Task statement » Below are the records; count how many of their lines hold the string "BATCHQ" and give the number alone.

[Start of Attachment]

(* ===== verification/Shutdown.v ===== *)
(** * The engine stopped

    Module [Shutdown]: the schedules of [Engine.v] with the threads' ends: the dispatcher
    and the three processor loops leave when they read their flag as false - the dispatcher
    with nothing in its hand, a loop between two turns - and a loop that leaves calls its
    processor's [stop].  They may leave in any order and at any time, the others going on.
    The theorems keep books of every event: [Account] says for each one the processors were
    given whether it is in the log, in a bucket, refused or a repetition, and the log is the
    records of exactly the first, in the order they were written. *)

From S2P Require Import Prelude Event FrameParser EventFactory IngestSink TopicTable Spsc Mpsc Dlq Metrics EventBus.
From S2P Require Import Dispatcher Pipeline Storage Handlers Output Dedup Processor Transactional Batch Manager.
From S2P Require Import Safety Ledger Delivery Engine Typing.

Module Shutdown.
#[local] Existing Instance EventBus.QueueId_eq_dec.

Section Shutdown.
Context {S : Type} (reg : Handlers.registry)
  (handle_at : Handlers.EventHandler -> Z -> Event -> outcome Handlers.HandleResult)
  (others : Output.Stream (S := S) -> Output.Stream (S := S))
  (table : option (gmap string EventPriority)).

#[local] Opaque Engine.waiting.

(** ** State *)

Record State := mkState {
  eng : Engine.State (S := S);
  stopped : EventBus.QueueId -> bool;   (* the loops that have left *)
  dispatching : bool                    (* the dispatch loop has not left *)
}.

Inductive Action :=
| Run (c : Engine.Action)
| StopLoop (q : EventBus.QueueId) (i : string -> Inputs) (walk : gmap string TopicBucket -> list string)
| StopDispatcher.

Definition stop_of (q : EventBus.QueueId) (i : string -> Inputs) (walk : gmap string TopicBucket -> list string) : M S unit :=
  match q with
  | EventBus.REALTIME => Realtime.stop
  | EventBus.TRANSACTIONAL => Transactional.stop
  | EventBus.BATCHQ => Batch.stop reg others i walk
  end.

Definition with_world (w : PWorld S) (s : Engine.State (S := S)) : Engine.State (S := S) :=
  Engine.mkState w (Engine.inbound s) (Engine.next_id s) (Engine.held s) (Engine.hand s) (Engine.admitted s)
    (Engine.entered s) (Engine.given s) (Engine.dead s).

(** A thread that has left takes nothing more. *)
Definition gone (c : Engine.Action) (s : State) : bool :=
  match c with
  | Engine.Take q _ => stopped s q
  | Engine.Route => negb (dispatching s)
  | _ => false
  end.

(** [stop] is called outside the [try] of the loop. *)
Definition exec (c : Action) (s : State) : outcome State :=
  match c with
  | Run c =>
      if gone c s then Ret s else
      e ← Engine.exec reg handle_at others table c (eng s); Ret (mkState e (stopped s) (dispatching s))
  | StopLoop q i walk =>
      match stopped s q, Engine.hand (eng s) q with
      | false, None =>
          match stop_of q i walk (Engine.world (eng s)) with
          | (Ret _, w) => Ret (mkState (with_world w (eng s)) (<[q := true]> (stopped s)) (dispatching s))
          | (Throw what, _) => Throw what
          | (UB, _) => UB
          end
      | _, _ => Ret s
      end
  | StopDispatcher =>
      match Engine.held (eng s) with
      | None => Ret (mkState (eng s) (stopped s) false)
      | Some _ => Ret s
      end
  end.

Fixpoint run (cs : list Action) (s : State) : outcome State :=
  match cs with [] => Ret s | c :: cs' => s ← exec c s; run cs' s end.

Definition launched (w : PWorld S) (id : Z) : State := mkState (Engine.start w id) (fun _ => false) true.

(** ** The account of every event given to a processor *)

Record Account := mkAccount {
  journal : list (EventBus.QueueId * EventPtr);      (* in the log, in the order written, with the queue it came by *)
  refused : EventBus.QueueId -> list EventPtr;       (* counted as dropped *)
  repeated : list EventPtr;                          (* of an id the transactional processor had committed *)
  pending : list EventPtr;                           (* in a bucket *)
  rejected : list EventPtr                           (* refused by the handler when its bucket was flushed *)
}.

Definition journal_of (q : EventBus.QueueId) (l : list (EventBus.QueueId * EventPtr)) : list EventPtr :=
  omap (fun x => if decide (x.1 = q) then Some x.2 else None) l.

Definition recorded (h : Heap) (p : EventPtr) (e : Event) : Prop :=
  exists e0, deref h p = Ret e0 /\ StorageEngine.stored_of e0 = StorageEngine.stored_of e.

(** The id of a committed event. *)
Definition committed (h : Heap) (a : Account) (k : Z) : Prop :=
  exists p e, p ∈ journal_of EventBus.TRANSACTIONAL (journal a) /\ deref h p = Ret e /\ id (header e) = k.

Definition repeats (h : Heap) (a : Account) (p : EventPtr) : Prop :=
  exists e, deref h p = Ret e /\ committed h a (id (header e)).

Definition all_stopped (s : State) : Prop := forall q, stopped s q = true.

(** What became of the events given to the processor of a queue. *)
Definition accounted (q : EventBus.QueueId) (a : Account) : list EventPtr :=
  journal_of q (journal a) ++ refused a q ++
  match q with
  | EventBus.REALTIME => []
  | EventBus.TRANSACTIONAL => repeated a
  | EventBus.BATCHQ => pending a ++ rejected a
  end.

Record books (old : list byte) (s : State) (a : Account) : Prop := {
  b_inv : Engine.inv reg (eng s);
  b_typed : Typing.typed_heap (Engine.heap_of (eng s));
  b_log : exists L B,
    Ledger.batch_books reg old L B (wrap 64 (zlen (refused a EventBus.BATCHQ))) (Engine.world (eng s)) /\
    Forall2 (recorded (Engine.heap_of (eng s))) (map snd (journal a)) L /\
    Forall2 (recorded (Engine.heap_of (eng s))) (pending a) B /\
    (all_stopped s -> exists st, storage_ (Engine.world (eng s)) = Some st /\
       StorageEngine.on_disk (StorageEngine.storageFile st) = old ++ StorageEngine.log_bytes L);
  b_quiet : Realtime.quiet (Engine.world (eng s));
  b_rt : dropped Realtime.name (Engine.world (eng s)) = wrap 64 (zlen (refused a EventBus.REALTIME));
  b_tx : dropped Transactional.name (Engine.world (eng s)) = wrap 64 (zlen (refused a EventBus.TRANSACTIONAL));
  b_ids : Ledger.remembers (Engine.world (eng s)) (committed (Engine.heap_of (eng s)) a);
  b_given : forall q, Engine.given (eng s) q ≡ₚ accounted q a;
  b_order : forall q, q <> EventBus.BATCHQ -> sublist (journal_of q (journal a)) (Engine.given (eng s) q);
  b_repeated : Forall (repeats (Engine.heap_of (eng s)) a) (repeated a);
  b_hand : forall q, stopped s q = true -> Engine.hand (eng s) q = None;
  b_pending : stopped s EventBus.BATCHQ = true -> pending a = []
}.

[End of Attachment]
[Start of Attachment]

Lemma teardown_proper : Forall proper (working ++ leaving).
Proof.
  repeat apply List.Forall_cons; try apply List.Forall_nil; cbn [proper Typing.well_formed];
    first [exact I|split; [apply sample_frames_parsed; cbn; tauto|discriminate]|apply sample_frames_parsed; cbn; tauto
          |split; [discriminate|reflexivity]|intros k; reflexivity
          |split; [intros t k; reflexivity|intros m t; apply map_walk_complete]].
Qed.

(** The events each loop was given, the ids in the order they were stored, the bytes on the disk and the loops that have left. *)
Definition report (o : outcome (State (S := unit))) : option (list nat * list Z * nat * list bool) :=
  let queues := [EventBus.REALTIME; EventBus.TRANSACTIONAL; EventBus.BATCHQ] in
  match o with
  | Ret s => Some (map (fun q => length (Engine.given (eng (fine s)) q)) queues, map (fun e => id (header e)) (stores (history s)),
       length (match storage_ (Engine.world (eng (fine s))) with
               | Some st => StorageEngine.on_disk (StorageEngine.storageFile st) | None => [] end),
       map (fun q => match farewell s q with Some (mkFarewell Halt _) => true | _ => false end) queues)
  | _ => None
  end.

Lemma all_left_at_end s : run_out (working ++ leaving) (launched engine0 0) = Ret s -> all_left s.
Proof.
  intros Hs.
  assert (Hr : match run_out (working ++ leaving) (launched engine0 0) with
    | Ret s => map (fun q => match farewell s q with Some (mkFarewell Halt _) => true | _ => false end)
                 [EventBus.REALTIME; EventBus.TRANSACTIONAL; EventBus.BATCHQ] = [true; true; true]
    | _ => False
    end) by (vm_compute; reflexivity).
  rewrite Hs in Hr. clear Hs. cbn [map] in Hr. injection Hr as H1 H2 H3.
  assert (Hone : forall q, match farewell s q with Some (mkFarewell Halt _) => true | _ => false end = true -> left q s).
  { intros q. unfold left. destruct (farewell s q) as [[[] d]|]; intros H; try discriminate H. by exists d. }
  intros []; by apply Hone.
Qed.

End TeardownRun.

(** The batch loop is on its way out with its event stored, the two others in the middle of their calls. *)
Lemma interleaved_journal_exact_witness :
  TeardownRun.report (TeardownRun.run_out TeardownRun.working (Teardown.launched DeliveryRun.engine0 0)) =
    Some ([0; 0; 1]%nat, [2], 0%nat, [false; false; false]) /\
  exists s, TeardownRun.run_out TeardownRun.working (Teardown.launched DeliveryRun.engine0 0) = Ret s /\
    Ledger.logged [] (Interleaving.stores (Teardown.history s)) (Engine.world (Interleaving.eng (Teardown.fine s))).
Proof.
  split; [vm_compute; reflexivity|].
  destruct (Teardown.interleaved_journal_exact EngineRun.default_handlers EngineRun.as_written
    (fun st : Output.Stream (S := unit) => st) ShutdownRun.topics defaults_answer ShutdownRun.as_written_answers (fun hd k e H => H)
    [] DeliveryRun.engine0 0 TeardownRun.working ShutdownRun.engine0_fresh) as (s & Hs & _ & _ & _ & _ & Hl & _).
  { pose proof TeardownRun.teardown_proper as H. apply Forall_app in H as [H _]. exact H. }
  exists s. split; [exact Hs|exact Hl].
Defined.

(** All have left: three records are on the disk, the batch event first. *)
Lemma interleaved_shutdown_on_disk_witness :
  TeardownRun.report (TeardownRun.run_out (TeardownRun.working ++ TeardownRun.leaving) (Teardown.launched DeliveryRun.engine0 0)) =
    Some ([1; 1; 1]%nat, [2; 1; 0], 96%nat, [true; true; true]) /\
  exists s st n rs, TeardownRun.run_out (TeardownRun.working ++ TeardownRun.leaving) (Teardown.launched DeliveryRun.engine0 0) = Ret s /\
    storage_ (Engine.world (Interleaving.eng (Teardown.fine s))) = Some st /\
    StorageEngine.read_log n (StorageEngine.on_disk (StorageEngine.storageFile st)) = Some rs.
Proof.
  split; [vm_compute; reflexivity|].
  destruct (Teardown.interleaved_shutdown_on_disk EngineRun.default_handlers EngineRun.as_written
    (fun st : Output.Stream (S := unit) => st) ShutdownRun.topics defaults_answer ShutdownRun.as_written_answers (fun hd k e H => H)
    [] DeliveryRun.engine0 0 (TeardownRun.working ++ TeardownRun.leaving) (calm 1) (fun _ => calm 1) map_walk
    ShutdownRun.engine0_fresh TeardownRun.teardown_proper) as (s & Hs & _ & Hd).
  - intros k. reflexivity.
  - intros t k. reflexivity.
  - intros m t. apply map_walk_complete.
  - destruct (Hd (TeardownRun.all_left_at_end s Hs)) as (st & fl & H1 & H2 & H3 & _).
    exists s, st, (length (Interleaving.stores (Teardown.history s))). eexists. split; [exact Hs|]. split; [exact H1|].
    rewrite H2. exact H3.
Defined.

[End of Attachment]
[Start of Attachment]

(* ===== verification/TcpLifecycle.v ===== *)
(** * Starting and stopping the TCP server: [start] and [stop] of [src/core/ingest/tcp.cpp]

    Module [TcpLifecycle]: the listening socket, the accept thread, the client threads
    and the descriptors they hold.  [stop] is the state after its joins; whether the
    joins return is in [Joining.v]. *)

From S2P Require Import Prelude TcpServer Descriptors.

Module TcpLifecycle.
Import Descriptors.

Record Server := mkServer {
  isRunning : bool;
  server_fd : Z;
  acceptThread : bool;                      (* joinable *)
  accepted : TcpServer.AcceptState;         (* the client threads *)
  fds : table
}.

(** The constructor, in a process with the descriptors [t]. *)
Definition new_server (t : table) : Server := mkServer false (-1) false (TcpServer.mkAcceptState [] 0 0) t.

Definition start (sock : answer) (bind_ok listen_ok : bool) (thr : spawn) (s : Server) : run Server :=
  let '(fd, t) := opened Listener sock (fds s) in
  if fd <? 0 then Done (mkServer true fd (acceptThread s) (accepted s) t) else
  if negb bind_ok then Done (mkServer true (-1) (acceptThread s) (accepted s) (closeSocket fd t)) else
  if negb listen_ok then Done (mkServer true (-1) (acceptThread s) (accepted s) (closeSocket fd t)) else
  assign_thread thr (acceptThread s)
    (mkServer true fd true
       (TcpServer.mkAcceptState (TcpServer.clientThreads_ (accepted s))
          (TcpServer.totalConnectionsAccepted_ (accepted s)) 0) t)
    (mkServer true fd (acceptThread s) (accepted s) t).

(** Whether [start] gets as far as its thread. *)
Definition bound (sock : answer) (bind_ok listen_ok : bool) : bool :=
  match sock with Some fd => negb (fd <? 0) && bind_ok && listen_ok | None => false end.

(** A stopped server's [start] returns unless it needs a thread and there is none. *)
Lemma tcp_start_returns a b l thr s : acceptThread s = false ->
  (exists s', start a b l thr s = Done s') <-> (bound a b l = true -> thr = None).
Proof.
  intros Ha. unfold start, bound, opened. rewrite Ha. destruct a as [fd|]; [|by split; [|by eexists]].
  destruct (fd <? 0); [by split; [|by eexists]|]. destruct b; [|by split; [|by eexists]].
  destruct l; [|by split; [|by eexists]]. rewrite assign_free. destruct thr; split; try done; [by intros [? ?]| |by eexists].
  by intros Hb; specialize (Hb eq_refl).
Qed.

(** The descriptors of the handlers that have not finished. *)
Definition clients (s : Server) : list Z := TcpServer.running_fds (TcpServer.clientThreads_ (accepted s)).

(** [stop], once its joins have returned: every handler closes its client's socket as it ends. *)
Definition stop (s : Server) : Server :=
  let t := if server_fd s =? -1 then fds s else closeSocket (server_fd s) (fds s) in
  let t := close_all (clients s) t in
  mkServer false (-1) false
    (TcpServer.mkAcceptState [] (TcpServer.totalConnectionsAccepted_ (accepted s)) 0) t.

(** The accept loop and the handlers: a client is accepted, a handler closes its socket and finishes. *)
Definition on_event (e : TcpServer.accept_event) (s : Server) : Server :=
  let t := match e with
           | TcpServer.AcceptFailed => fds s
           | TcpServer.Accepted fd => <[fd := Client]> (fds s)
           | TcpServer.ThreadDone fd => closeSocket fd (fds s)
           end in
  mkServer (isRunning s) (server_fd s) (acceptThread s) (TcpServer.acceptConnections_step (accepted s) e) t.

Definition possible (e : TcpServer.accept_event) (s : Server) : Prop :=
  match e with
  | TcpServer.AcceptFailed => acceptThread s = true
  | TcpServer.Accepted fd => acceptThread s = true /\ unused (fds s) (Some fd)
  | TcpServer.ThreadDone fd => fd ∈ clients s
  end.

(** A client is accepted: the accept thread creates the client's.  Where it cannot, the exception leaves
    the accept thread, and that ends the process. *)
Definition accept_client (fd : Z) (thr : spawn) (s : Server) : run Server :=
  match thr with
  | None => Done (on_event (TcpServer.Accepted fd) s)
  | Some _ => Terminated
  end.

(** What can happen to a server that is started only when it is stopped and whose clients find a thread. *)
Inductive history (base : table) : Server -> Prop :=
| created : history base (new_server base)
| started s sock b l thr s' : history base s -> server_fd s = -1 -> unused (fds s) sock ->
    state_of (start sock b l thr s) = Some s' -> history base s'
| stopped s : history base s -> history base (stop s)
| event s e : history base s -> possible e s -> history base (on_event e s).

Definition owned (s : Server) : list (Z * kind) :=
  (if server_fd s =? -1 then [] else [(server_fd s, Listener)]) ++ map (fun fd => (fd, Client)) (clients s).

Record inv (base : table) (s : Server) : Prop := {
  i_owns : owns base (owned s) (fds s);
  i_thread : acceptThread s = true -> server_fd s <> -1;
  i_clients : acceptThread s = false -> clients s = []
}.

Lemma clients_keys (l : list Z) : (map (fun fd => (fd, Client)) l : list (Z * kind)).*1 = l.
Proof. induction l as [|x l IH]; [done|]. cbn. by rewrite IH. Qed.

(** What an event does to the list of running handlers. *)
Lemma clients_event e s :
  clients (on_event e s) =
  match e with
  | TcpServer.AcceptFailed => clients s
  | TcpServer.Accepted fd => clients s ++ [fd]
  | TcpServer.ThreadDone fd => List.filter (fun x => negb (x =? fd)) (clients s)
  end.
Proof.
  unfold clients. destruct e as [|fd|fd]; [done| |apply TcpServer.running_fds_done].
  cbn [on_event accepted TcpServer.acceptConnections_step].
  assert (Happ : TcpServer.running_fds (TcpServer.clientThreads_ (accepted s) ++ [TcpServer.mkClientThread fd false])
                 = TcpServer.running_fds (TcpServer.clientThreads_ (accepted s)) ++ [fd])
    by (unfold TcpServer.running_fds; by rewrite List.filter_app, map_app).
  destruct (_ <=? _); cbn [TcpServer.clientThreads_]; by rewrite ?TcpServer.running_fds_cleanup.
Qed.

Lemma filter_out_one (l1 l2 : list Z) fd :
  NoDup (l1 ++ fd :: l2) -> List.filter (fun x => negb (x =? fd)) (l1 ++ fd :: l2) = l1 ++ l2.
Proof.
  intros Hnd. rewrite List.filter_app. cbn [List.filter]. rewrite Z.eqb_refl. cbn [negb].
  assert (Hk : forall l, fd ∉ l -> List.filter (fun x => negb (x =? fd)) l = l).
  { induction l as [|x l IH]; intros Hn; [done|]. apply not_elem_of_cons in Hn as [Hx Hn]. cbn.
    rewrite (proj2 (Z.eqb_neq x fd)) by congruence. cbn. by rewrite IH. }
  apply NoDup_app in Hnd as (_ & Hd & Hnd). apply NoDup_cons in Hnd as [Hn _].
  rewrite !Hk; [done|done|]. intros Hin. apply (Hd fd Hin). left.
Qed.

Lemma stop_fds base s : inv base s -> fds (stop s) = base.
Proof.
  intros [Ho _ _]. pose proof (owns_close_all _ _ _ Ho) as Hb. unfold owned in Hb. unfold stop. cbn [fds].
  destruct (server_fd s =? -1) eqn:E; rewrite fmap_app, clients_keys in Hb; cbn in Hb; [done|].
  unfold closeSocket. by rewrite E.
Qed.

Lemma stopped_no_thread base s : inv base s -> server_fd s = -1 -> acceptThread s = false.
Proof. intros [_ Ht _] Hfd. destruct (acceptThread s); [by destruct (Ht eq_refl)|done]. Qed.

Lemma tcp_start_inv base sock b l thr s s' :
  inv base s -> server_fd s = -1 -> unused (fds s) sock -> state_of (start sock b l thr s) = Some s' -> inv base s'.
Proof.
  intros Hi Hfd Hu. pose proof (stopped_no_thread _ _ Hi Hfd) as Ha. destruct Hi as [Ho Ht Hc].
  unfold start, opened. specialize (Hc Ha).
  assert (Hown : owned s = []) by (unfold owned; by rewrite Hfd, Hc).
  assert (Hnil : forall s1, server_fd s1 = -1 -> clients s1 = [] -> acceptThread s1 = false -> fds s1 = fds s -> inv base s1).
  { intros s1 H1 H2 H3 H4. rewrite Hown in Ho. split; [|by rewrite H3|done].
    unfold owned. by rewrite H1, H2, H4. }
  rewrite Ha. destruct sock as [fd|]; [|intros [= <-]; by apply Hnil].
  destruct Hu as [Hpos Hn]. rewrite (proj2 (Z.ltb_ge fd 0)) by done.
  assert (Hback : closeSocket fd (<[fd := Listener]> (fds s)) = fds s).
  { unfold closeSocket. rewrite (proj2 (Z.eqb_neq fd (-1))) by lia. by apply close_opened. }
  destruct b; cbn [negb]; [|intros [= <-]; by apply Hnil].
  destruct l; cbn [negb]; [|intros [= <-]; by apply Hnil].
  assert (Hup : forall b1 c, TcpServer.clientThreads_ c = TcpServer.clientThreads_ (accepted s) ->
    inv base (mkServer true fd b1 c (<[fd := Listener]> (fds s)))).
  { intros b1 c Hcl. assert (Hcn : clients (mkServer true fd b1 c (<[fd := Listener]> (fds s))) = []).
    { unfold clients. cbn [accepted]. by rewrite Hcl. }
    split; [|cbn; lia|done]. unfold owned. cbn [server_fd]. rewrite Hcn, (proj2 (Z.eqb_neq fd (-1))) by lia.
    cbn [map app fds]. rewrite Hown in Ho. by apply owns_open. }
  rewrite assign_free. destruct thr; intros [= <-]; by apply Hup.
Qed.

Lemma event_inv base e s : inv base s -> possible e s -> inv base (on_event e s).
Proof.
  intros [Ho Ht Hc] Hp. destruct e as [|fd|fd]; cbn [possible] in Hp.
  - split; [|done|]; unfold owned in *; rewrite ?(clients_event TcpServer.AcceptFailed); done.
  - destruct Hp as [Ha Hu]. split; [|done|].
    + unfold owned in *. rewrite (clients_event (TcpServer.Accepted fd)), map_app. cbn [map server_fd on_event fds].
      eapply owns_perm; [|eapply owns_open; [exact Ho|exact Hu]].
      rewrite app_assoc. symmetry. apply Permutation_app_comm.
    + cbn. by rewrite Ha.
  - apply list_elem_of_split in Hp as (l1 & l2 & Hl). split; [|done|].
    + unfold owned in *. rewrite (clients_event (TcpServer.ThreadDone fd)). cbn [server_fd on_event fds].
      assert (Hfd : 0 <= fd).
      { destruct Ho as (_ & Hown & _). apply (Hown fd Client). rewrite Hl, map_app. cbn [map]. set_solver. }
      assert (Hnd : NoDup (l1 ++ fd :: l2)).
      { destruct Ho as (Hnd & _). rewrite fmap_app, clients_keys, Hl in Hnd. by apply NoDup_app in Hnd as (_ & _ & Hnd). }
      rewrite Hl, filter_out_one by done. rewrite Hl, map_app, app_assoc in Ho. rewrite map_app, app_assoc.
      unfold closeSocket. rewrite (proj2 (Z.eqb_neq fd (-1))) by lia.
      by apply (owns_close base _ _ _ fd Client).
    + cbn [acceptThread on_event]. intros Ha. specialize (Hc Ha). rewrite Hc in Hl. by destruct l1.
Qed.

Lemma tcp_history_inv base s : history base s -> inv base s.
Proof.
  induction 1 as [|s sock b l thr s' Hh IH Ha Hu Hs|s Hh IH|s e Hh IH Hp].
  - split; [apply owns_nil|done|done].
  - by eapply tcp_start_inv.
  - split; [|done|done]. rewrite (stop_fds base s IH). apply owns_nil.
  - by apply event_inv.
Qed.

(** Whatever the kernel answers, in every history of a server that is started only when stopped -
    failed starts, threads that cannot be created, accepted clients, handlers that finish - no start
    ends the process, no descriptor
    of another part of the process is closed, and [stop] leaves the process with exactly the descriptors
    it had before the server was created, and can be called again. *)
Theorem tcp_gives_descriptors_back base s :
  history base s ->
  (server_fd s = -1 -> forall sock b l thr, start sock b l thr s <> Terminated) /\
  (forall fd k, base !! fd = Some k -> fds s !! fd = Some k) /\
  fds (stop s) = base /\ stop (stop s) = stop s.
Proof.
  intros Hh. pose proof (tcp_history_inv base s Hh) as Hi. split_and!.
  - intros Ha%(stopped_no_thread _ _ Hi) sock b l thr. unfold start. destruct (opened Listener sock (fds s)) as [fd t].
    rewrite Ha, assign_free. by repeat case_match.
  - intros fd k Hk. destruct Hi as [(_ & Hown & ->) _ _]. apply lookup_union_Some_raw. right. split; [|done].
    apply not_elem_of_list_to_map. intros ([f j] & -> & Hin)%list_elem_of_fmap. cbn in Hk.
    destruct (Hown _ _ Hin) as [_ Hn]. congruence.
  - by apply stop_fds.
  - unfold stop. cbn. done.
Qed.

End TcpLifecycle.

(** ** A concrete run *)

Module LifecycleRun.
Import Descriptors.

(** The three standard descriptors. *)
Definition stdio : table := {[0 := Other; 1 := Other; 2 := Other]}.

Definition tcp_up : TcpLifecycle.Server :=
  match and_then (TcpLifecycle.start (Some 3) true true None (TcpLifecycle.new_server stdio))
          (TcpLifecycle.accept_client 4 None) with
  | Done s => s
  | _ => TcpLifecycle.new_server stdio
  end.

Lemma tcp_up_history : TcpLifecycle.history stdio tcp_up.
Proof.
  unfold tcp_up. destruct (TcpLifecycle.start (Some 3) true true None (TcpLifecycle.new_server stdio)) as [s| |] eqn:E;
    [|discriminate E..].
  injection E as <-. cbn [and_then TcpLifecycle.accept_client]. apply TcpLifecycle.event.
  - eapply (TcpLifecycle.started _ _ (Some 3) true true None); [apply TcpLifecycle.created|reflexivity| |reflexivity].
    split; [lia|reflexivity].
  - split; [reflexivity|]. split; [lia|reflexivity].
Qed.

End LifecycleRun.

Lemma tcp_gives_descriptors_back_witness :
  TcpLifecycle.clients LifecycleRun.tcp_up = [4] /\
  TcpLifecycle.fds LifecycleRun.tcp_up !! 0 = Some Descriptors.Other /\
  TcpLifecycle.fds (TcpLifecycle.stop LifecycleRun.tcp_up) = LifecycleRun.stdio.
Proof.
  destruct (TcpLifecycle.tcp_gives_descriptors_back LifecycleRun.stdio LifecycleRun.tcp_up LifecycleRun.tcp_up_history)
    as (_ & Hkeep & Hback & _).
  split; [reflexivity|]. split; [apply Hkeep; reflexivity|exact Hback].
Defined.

[End of Attachment]

Response to the exercise » 7